Problem to work on: Which lines hold the word "reflexivity"? Copy each of them from the material.

Extracted information:
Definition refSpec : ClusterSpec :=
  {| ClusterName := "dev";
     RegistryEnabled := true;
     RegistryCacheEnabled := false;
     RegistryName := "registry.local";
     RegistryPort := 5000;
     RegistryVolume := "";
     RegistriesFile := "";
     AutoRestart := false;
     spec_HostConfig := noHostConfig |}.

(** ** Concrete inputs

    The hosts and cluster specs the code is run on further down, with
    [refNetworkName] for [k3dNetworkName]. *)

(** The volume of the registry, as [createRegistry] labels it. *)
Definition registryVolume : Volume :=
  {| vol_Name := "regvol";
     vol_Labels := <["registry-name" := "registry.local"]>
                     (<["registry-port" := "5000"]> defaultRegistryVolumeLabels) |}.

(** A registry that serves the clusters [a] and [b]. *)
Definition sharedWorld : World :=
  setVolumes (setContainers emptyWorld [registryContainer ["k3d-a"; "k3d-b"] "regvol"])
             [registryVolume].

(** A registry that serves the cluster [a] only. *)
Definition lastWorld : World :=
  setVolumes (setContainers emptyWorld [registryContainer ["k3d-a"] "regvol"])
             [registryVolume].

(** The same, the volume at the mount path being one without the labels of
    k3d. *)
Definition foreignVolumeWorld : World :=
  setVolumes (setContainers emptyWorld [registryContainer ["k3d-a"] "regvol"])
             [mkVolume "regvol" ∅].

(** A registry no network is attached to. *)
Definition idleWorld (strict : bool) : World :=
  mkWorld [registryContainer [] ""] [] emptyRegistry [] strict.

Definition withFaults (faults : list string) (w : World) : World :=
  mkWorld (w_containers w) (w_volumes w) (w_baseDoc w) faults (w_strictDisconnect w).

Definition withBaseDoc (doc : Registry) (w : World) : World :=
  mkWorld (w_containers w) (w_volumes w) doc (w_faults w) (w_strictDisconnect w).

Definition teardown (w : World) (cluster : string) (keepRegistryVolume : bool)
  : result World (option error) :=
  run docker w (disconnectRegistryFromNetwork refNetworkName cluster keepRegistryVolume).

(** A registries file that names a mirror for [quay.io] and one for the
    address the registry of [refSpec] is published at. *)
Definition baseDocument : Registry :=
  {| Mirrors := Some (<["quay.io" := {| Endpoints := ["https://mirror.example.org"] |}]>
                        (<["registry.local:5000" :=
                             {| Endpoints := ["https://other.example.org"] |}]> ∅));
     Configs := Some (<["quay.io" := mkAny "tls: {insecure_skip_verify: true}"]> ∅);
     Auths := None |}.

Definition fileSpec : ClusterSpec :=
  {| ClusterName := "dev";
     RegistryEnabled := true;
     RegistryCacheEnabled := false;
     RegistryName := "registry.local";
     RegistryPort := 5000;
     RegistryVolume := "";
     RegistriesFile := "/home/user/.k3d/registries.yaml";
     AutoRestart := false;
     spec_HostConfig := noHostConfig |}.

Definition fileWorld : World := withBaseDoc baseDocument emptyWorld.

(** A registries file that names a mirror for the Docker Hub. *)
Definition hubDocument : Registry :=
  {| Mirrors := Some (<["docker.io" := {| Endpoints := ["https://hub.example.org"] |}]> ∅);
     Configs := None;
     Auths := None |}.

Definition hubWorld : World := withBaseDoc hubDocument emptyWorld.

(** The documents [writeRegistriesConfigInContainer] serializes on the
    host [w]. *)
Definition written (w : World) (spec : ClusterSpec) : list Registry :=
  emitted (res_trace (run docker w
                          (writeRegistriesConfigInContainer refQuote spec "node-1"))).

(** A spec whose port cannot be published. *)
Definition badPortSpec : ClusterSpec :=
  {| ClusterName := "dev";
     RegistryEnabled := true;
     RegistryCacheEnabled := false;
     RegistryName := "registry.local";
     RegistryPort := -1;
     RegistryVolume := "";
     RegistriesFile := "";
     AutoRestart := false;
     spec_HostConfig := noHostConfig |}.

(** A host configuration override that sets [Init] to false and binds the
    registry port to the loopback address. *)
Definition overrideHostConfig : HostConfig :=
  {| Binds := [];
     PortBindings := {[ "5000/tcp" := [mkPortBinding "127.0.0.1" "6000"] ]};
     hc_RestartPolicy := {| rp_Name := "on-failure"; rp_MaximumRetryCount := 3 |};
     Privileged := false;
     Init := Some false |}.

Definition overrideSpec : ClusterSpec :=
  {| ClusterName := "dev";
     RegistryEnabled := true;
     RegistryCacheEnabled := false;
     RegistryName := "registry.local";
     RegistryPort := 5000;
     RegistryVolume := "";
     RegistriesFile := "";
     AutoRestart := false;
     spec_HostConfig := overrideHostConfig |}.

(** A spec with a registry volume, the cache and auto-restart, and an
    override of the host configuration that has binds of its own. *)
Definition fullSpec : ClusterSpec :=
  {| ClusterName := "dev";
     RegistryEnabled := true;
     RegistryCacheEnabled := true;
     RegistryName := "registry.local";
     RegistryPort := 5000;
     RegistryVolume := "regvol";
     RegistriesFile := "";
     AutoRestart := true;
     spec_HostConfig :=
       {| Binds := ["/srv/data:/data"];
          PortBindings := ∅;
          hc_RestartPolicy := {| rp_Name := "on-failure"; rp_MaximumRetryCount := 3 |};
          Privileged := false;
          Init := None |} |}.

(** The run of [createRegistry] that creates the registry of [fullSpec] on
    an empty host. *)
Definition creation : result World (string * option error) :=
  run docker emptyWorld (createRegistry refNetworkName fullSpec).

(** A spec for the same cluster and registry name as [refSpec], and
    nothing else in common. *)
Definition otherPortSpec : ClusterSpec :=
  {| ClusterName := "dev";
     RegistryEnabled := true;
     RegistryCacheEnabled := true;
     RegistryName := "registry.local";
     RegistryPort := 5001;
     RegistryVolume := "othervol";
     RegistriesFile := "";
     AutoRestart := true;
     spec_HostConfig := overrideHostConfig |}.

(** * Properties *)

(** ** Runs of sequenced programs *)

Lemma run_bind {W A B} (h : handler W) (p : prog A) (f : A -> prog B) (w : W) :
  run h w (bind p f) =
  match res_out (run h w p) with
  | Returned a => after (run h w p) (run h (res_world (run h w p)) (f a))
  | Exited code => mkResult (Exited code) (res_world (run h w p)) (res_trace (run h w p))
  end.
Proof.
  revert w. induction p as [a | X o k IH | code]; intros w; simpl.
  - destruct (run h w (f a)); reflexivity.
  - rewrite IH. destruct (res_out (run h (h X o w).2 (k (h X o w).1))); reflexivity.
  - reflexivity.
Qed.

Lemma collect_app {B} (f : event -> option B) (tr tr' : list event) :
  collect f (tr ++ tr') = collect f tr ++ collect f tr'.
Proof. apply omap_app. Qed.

Output for this exercise:
  - destruct (run h w (f a)); reflexivity.
  - rewrite IH. destruct (res_out (run h (h X o w).2 (k (h X o w).1))); reflexivity.
  - reflexivity.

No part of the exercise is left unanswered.